Anak-anak menentang orang tua mereka dan mengabaikan aturan; beberapa mengalami kesulitan berbicara dan menjadi sangat bergantung. Seorang anak bahkan menunjukkan tanda-tanda awal psikosis, menurut ahli tersebut.

“Akan ada gejala-gejala sisa saat mereka tumbuh dewasa, terutama yang terkait dengan ikatan keterikatan, dengan rasa aman,” kata Haddad. “Ini adalah trauma antargenerasi. Kami pernah mengalaminya sebelumnya dengan orang tua kami. … Mereka tidak memiliki stabilitas atau mencari stabilitas (ekstra). Ini tidak akan mudah diatasi.”

Anak-anak merupakan sepertiga dari lebih dari 1 juta orang yang mengungsi akibat perang di Lebanon. Akibatnya, ratusan ribu anak di Lebanon tidak dapat bersekolah, baik karena sekolah mereka tidak dapat dijangkau atau telah diubah menjadi tempat penampungan.

Ayah Hussein yakin bahwa ia dan putranya harus membangun kembali kehidupan mereka dari awal. Dengan bantuan dari kerabat, keduanya telah menemukan tempat tinggal sementara di sebuah rumah, yang memberikan sang ayah sedikit kelegaan. “Saya bersyukur kepada Tuhan bahwa ia tidak bertanya tentang ibunya dan saudara-saudaranya,” kata Hassan Mikdad, 40 tahun.

Ia tidak dapat menjelaskan apa yang dialami putranya, setelah menyaksikan kematian keluarganya di rumah mereka sendiri. Kedua saudara perempuannya, Celine, 10 tahun, dan Cila, 14 tahun, ditemukan dari reruntuhan keesokan harinya. Ibunya, Mona, ditemukan tiga hari kemudian, memeluk putranya yang berusia 6 tahun, Ali, untuk terakhir kalinya.

Serangan pada 21 Oktober itu juga merusak salah satu rumah sakit umum utama di Beirut, memecahkan panel surya dan jendela di unit farmasi dan dialisis. Hassan selamat karena ia keluar untuk minum kopi. Ia melihat gedungnya runtuh dalam serangan udara tengah malam itu. Selain itu, ia kehilangan toko, sepeda motor, dan mobilnya — semua itu mewakili 16 tahun kehidupan keluarganya.

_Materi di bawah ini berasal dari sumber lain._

Lemma flag_bit x y :
  is_byte y -> (Z.land (x * 2 ^ 14 + y) 0x80 =? 0) = (y <? 128).
Proof.
  unfold is_u. intros Hy.
  replace (x * 2 ^ 14 + y) with ((x * 2 ^ 6 * 2 + y / 128) * 2 ^ 7 + y mod 128) by lia.
  change 128 with (1 * 2 ^ 7 + 0) at 3. rewrite land_split by lia.
  rewrite Z.land_0_r, (land_ones_mod _ 1 1) by (reflexivity || lia).
  destruct (Z.ltb_spec y 128); [apply Z.eqb_eq | apply Z.eqb_neq]; lia.
Qed.

Lemma merge7 a b y z :
  0 <= y < 2 ^ 7 -> 0 <= z < 2 ^ 7 ->
  Z.lor (a * 2 ^ 14 + y) (b * 2 ^ 14 + z * 2 ^ 7) = Z.lor a b * 2 ^ 14 + (z * 2 ^ 7 + y).
Proof.
  intros. rewrite lor_split by lia. f_equal. apply lor_add_comm; lia.
Qed.

Lemma join64 s a : 0 <= s < 2 ^ 32 -> 0 <= a < 2 ^ 32 -> Z.lor (shlu 64 s 32) a = s * 2 ^ 32 + a.
Proof.
  intros. rewrite shlu_mul, Z.mod_small by lia. apply lor_add; lia.
Qed.

Ltac byte_lia := unfold is_u in *; lia.

(** A byte with its top bit set is [128 + l]. *)
Lemma mask_high x y :
  0 <= x < 128 -> 0 <= y < 128 ->
  Z.land ((128 + x) * 2 ^ 14 + (128 + y)) SLOT_2_0 = x * 2 ^ 14 + y.
Proof. intros. rewrite mask_2_0 by lia. lia. Qed.

Lemma pack_byte x y :
  0 <= x < 256 -> 0 <= y < 256 -> Z.lor (shlu 32 x 14) y = x * 2 ^ 14 + y.
Proof. intros. rewrite shlu_pack by lia. lia. Qed.

Lemma pack14 x y p :
  0 <= y < 2 ^ 14 -> 0 <= p < 2 ^ 14 ->
  Z.lor (shlu 32 (x * 2 ^ 14 + y) 14) p = ((x mod 16) * 2 ^ 14 + y) * 2 ^ 14 + p.
Proof. intros. rewrite shlu_pack by lia. lia. Qed.

Lemma shl7 x y : 0 <= x < 2 ^ 11 -> 0 <= y < 128 -> 
  shlu 32 (x * 2 ^ 14 + y) 7 = (x * 2 ^ 7) * 2 ^ 14 + y * 2 ^ 7.
Proof. intros. rewrite shlu_mul by lia. lia. Qed.

Lemma merge7_0 a y z :
  0 <= y < 2 ^ 7 -> 0 <= z < 2 ^ 7 ->
  Z.lor (a * 2 ^ 14 + y) (z * 2 ^ 7) = a * 2 ^ 14 + (z * 2 ^ 7 + y).
Proof.
  intros. change (z * 2 ^ 7) with (0 * 2 ^ 14 + z * 2 ^ 7) at 1.
  rewrite merge7, Z.lor_0_r by lia. reflexivity.
Qed.

Lemma merge14 x y z u v :
  0 <= y < 2 ^ 7 -> 0 <= z < 2 ^ 7 -> 0 <= u < 2 ^ 7 -> 0 <= v < 2 ^ 7 ->
  Z.lor ((x * 2 ^ 14 + y) * 2 ^ 14 + z) (u * 2 ^ 7 * 2 ^ 14 + v * 2 ^ 7) =
  (x * 2 ^ 14 + (u * 2 ^ 7 + y)) * 2 ^ 14 + (v * 2 ^ 7 + z).
Proof. intros. rewrite merge7, merge7_0 by lia. reflexivity. Qed.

Temannya, Hussein Hammoud, bergegas ke tempat kejadian untuk membantu memilah-milah puing-puing. Hammoud melihat jari-jari Hussein Mikdad dalam kegelapan di belakang rumah mereka. Awalnya, ia mengira itu adalah anggota tubuh yang terputus sampai ia mendengar jeritan anak laki-laki itu. 

Ia kemudian menggalinya keluar, menemukan kaca tertanam di kakinya dan batang logam di bahunya. Hammoud mengatakan ia tidak mengenali anak laki-laki itu pada awalnya tetapi memegang pergelangan tangan Hussein yang hampir terputus agar tetap di tempatnya.